(** Closing a stream that is NULL. *)
Lemma client_fails_to_close i x cf ids line c v :
  server_inv dev (life x) → linked x cf ids line →
  clients (life x) !! i = Some c → talks x !! i = Some v →
  ¬ can_close c (life x) → client_moves dev found i x = Some Undef.
Proof.
  intros Hinv Hx Hc Hv Hcl. destruct (link_find _ _ _ _ _ _ _ Hinv Hx Hc Hv) as (Ho & _).
  destruct (open_live _ Hinv Ho) as (Hr & _). unfold can_close in Hcl.
  destruct (inv_infos _ (inv_clients _ _ Hinv) c) as [t Ht]; [by eapply list_elem_of_lookup_2|].
  rewrite (closes _ _ _ Ht) in Hcl. unfold client_moves. rewrite Hc, Hv. simpl.
  destruct (point c) eqn:Hp; try by destruct Hcl.
  rewrite life_live, Hc by done. unfold client_thread. simpl. rewrite Hp, Ht.
  destruct (socket_input t), (socket_output t); done.
Qed.

#[export] Instance can_close_dec c s : Decision (can_close c s).
Proof. unfold can_close. apply _. Defined.

Lemma client_follows i x cf ids line c v k :
  server_inv dev (life x) → linked x cf ids line →
  clients (life x) !! i = Some c → talks x !! i = Some v → ids !! i = Some k →
  ¬ unseen (point c) v →
  follows_or_not (streams_of c (life x)) v k cf ids (client_moves dev found i x).
Proof.
  intros Hinv Hx Hc Hv Hk Hun.
  destruct (client_facts _ _ _ _ _ _ _ _ Hinv Hx Hc Hv Hk) as (Ho & Hf & Hr & Hd & _ & Hfile & Hts).
  destruct (link_client _ _ _ _ Hx i c v k Hc Hv Hk) as (q & Hq & Hturn).
  assert (Hfile' : ∀ s, Lifecycle.output_file s = Some true →
    file_after found (life x) s (file x) = Some (stream (shared cf))).
  { intros s Hs. by rewrite Hfile. }
  pose proof (link_mutex _ _ _ _ Hx) as Hmu. destruct (point c) eqn:Hp.
  2:{ eapply client_talks; try done; [by rewrite Hp|]. destruct (result (talk v)) eqn:Hres; [|done].
      destruct Hun. left. by rewrite Hres. }
  3:{ destruct Hun. by right. }
  all: left; unfold client_moves; rewrite Hc, Hv; simpl; rewrite Hp, life_live, Hc by done.
  all: unfold client_thread, mutex_lock; simpl; rewrite Hp.
  all: destruct (shared cf) as [b f] eqn:Hsh; simpl in Hmu, Hfile'.
  - destruct Hturn as [Htalk ->]. destruct (output_file_mutex (life x)) eqn:Hm; [| |done]; simpl.
    + eapply (client_moved x _ cf ids line i c v k _ (finish (shared_prog (talk v))) Talking v _ f);
        try done; [| |by apply Hfile'].
      * rewrite Hsh, Hmu, Htalk, shared_protocol. by destruct (given v).
      * split; [rewrite Htalk; apply protocol_conversing|done].
    + apply (move_waits _ _ _ _ Hq). by rewrite Hsh, Hmu.
  - destruct Hturn as (r & io & Hres & ->). simpl.
    eapply (client_moved x _ cf ids line i c v k _ (Ret (Talked r io.1 io.2)) Signaling v _ f);
      try done; [by rewrite Hsh|by exists r, io|by apply Hfile'].
  - simpl. destruct Hturn as (r & io & _ & ->). by apply (move_waits _ _ _ _ Hq).
Qed.
(* ===== verification/SystemDevice.v ===== *)
(** * The complete server on the character device

    The server built with USE_AESD_CHAR_DEVICE over the driver of [CharDriver]:
    all the parts of the repository together. *)

From S2P Require Import Prelude Kernel CircularBuffer CharDriver DriverSpec DriverTheorems Stdio OutputFile ServerProtocol Timestamp ServerDevice ServerTheorems Interleaving Serializability ServerSessions ServerInterleavings DeviceLog Lifecycle LifecycleInvariant LifecycleTheorems System SystemPool SystemFair SystemStop SystemStalls SystemTheorems.

(** With the device the clock writes no lines. *)
Lemma offered_talks ls : Forall is_talk (offered true ls).
Proof.
  apply Forall_forall. intros t (l & Ht & _)%list_elem_of_bind.
  destruct l as [| |[| |a]| | | |[time|]| |]; simpl in Ht; try by apply not_elem_of_nil in Ht.
  by apply list_elem_of_singleton in Ht as ->.
Qed.

(** C16: the complete server on the device, with well-behaved clients ([fair_run]):
    each sends text without NUL that is no seek command, or one whole line with a
    seek that is defined whatever commands the device holds (so a command index of
    0 or of ten and more), and takes its reply; [kmalloc] gives the memory for what
    they send, what was on the device has no NUL, and all fits into [limit].  Once
    every conversation is over and the mutex is free, the driver holds the last ten
    commands that the bytes of the clients' turns complete, after what was on the
    device, and the bytes pending after them; every client has had, exactly once
    and in one order of all of them, the answer that the device gives at its turn. *)
Theorem system_device_last_ten `{KS : KernelServices, KL : !KernelLaws} limit
    `{AM : !AmpleMemory limit} found t0 n s ls (x : system device) :
  fair_run (TL := device_text limit) true found t0 n s ls x →
  output_file (life x) = Some true → is_held (output_file_mutex (life x)) = false →
  (∀ i d, clients (life x) !! i = Some d → point d = Signaling ∨ point d = Gone) →
  ∃ f who ts, file x = Some f ∧ wbuf f = [] ∧
    represents ∅ (drv (fd f)) (spec_after s (concat (kept <$> ts))) ∧
    ts ⊆+ offered true ls ∧ length who = length ts ∧ NoDup (omap id who) ∧
    ∀ i, (i < length (clients (life x)))%nat → ∃ k t,
      who !! k = Some (Some i) ∧ ts !! k = Some t ∧
      over x i t (answer (H0 := device_log limit) t (spec_after s (concat (kept <$> take (S k) ts)))).
Proof.
  intros Hfair Hf Hm Hall. assert (Ho : output_file (life x) ≠ Some false) by congruence.
  destruct (fair_serialized Hfair Ho) as (who & ts & H3 & Hnd & Hin & Hsub & Hfile).
  destruct (Hfile Hf Hm) as (f & n' & Hfx & Hn').
  assert (Hs : fits s) by (destruct (ready_dev _ _ _ (fair_ready Hfair)) as [HR _]; by eapply represents_fits).
  assert (Ht : Forall is_talk ts) by 
    (apply Forall_forall; intros t Hin'; eapply Forall_forall; [apply (offered_talks ls)|];
     by eapply elem_of_submseteq).
  destruct (device_turns limit ts s Hs Ht) as [H2 H1]. rewrite H2 in Hn'. destruct Hn' as [Hwb _ _ [HR _]].
  exists f, who, ts. do 4 (split; [done|]). split; [by eapply Forall3_length_lm|]. split; [done|].
  by apply (fair_answers Hfair who ts).
Qed.

(** ** A run *)
#[local] Existing Instance ServerTheorems.server_kernel.
#[local] Existing Instance ServerTheorems.server_kernel_laws.
#[local] Existing Instance ServerTheorems.server_kernel_ample.

(** The device holds "hello", "world" and the pending "ab"; one client sends a
    line in two pieces, another one seeks to byte 2 of the first command. *)
Definition line_client : sockets := (InStream (text "c" ++ [NL]) Eof, nothing_sent).
Definition seek_client : sockets :=
  (InStream (text "AESDCHAR_IOCSEEKTO:0,2" ++ [NL]) Eof, nothing_sent).

Definition device_found : device := Device short_driver 0.

Lemma device_found_ready : file_ready (LD := device_log (2 ^ 60)) 1000 (fopen device_found) short_spec.
Proof. apply device_fopen_ready; [apply short_rep|by vm_compute|done]. Qed.

Definition device_day : list system_label :=
  replicate 9 (Main_call true) ++
  [accepts line_client; accepts seek_client; Network 0 (Traffic 1 false (Some 0%nat));
   Network 1 all_through; Client_moves 0; Client_moves 0; Timer_signal; Clock_step None;
   Network 0 all_through] ++
  replicate 21 (Client_moves 0) ++ replicate 21 (Client_moves 1).

Abbreviation device_after := (played true device_found).

Lemma device_day_fair :
  fair_run (TL := device_text (2 ^ 60)) true device_found leap_second 1000 short_spec device_day
    (device_after device_day).
Proof.
  split.
  - apply device_found_ready.
  - split; [by repeat constructor; apply (bool_decide_unpack _)|by apply (bool_decide_unpack _)].
  - apply playable_run. by vm_compute.
  - change (offered true device_day)
      with [Talk line_client.1 line_client.2; Talk seek_client.1 seek_client.2].
    constructor; [by split; [left; by apply plain_check|]|]. constructor; [|done].
    split; [right|done]. split; [by vm_compute|].
    split; [by apply (bool_decide_unpack (NUL ∉ text "AESDCHAR_IOCSEEKTO:0,2" ++ [NL]))|].
    split; [by apply (bool_decide_unpack (length (text "AESDCHAR_IOCSEEKTO:0,2" ++ [NL]) ≤ 255)%nat)|].
    replace (command _) with (Some (0, 2)) by by vm_compute.
    intros n d a Hd. exact (first_command_safe (2 ^ 60) n d a 2 Hd).
  - by vm_compute.
Qed.

Lemma system_device_last_ten_witness :
  (point <$> clients (life (device_after device_day)) = [Gone; Gone] ∧
   commands (spec_after short_spec (text "c" ++ [NL])) = [text "hello" ++ [NL]; text "world" ++ [NL]; text "abc" ++ [NL]]) ∧
  ∃ f who ts, file (device_after device_day) = Some f ∧ wbuf f = [] ∧
    represents ∅ (drv (fd f)) (spec_after short_spec (concat (kept <$> ts))) ∧
    ts ⊆+ offered true device_day ∧ length who = length ts ∧ NoDup (omap id who) ∧
    ∀ i, (i < length (clients (life (device_after device_day))))%nat → ∃ k t,
      who !! k = Some (Some i) ∧ ts !! k = Some t ∧
      over (device_after device_day) i t (answer (H0 := device_log (2 ^ 60)) t
        (spec_after short_spec (concat (kept <$> take (S k) ts)))).
Proof.
  split; [by vm_compute|].
  apply (system_device_last_ten (2 ^ 60) device_found leap_second 1000 short_spec device_day
    (device_after device_day) device_day_fair); [by vm_compute..|].
  intros i d Hd. right. apply list_elem_of_lookup_2 in Hd. revert d Hd. apply Forall_forall.
  vm_compute. by repeat constructor.
Defined.
Ltac engine_cases st :=
  destruct st; unfold_engine; split_vars; unfold_engine.

(** Takes an engine state apart into named fields. *)
Ltac take_apart st :=
  destruct st as [pose speaking loaded tts mode raf start tline tdur resolver
                  audio ctx analyser data canvas rnd utter pending next queue
                  settled].

(** ** Numbers and the generator *)

Lemma clamp_bounds (v lo hi : R) : lo <= hi -> lo <= clamp v lo hi <= hi.
Proof.
  intros H. unfold clamp, Rmin, Rmax.
  destruct (Rle_dec v lo); destruct (Rle_dec _ hi); lra.
Qed.

Lemma clamp_id (v lo hi : R) : lo <= v <= hi -> clamp v lo hi = v.
Proof.
  intros H. unfold clamp, Rmin, Rmax.
  destruct (Rle_dec v lo); destruct (Rle_dec _ hi); lra.
Qed.

Lemma geb_true (a b : R) : b <= a -> geb a b = true.
Proof. intros H. unfold geb. destruct (Rle_dec b a); [reflexivity | contradiction]. Qed.

Lemma geb_false (a b : R) : a < b -> geb a b = false.
Proof. intros H. unfold geb. destruct (Rle_dec b a); [lra | reflexivity]. Qed.

Lemma gtb_false (a b : R) : a <= b -> gtb a b = false.
Proof. intros H. unfold gtb. destruct (Rlt_dec b a); [lra | reflexivity]. Qed.

Lemma floor_frac (x : R) : 0 <= x - floor x < 1.
Proof. unfold floor. pose proof (Zfloor_bound x). lra. Qed.

(** Every draw lies in [0, 1). *)
Lemma random_range (value : R) : 0 <= fst (random value) < 1.
Proof. unfold random. cbn [fst]. apply floor_frac. Qed.

Lemma bind_run {A B : Type} (m : Rand A) (k : A -> Rand B) (value : R) :
  bind m k value = k (fst (m value)) (snd (m value)).
Proof. unfold bind. destruct (m value); reflexivity. Qed.

Lemma forEach_length {A B : Type} (f : A -> Rand B) (l : list A) (value : R) :
  List.length (fst (forEach f l value)) = List.length l.
Proof.
  revert value. induction l as [|a r IH]; intros value; [reflexivity|].
  cbn [forEach]. rewrite !bind_run. cbn. now rewrite IH.
Qed.

(** A property that every run of [f] establishes holds of all results. *)
Lemma forEach_Forall2 {A B : Type} (P : A -> B -> Prop) (f : A -> Rand B) :
  (forall a value, P a (fst (f a value))) ->
  forall l value, Forall2 P l (fst (forEach f l value)).
Proof.
  intros Hf. induction l as [|a r IH]; intros value; cbn [forEach].
  - constructor.
  - rewrite !bind_run. cbn. constructor; [apply Hf | apply IH].
Qed.

Lemma forEach_Forall {A B : Type} (P : B -> Prop) (f : A -> Rand B) :
  (forall a value, P (fst (f a value))) ->
  forall l value, Forall P (fst (forEach f l value)).
Proof.
  intros Hf. induction l as [|a r IH]; intros value; cbn [forEach].
  - constructor.
  - rewrite !bind_run. cbn. constructor; [apply Hf | apply IH].
Qed.

Lemma indicesBelow_length (x : R) (n : Z) :
  IZR n <= x < IZR n + 1 -> List.length (indicesBelow x) = Z.to_nat n.
Proof.
  intros H. unfold indicesBelow. rewrite length_seq.
  now rewrite (Zfloor_eq n x H).
Qed.

(** ** Viseme timeline synthesizer *)

Lemma fallback_frames_length (value : R) :
  List.length (fst (forEach fallbackFrame (indicesBelow (fallbackDuration * 60)) value))
  = 150%nat.
Proof.
  rewrite forEach_length.
  rewrite (indicesBelow_length _ 150); [reflexivity|].
  unfold fallbackDuration. lra.
Qed.

Lemma fallback_frames_time (l : list nat) (value : R) :
  Forall2 (fun i f => time f = INR i / 60 /\ 0.2 <= mouth f <= 0.35
                      /\ 0.3 <= width f <= 0.45)
          l (fst (forEach fallbackFrame l value)).
Proof.
  apply forEach_Forall2. intros i v. unfold fallbackFrame.
  rewrite !bind_run. unfold ret. cbn [fst time mouth width].
  pose proof (random_range v) as H1.
  pose proof (random_range (snd (random v))) as H2.
  repeat split; lra.
Qed.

────────────────

The lines from the one containing "unfold fallbackDuration. lra." to the final line of the listing above must be set down exactly, both included.

Solved exercise >>
  unfold fallbackDuration. lra.
Qed.

Lemma fallback_frames_time (l : list nat) (value : R) :
  Forall2 (fun i f => time f = INR i / 60 /\ 0.2 <= mouth f <= 0.35
                      /\ 0.3 <= width f <= 0.45)
          l (fst (forEach fallbackFrame l value)).
Proof.
  apply forEach_Forall2. intros i v. unfold fallbackFrame.
  rewrite !bind_run. unfold ret. cbn [fst time mouth width].
  pose proof (random_range v) as H1.
  pose proof (random_range (snd (random v))) as H2.
  repeat split; lra.
Qed.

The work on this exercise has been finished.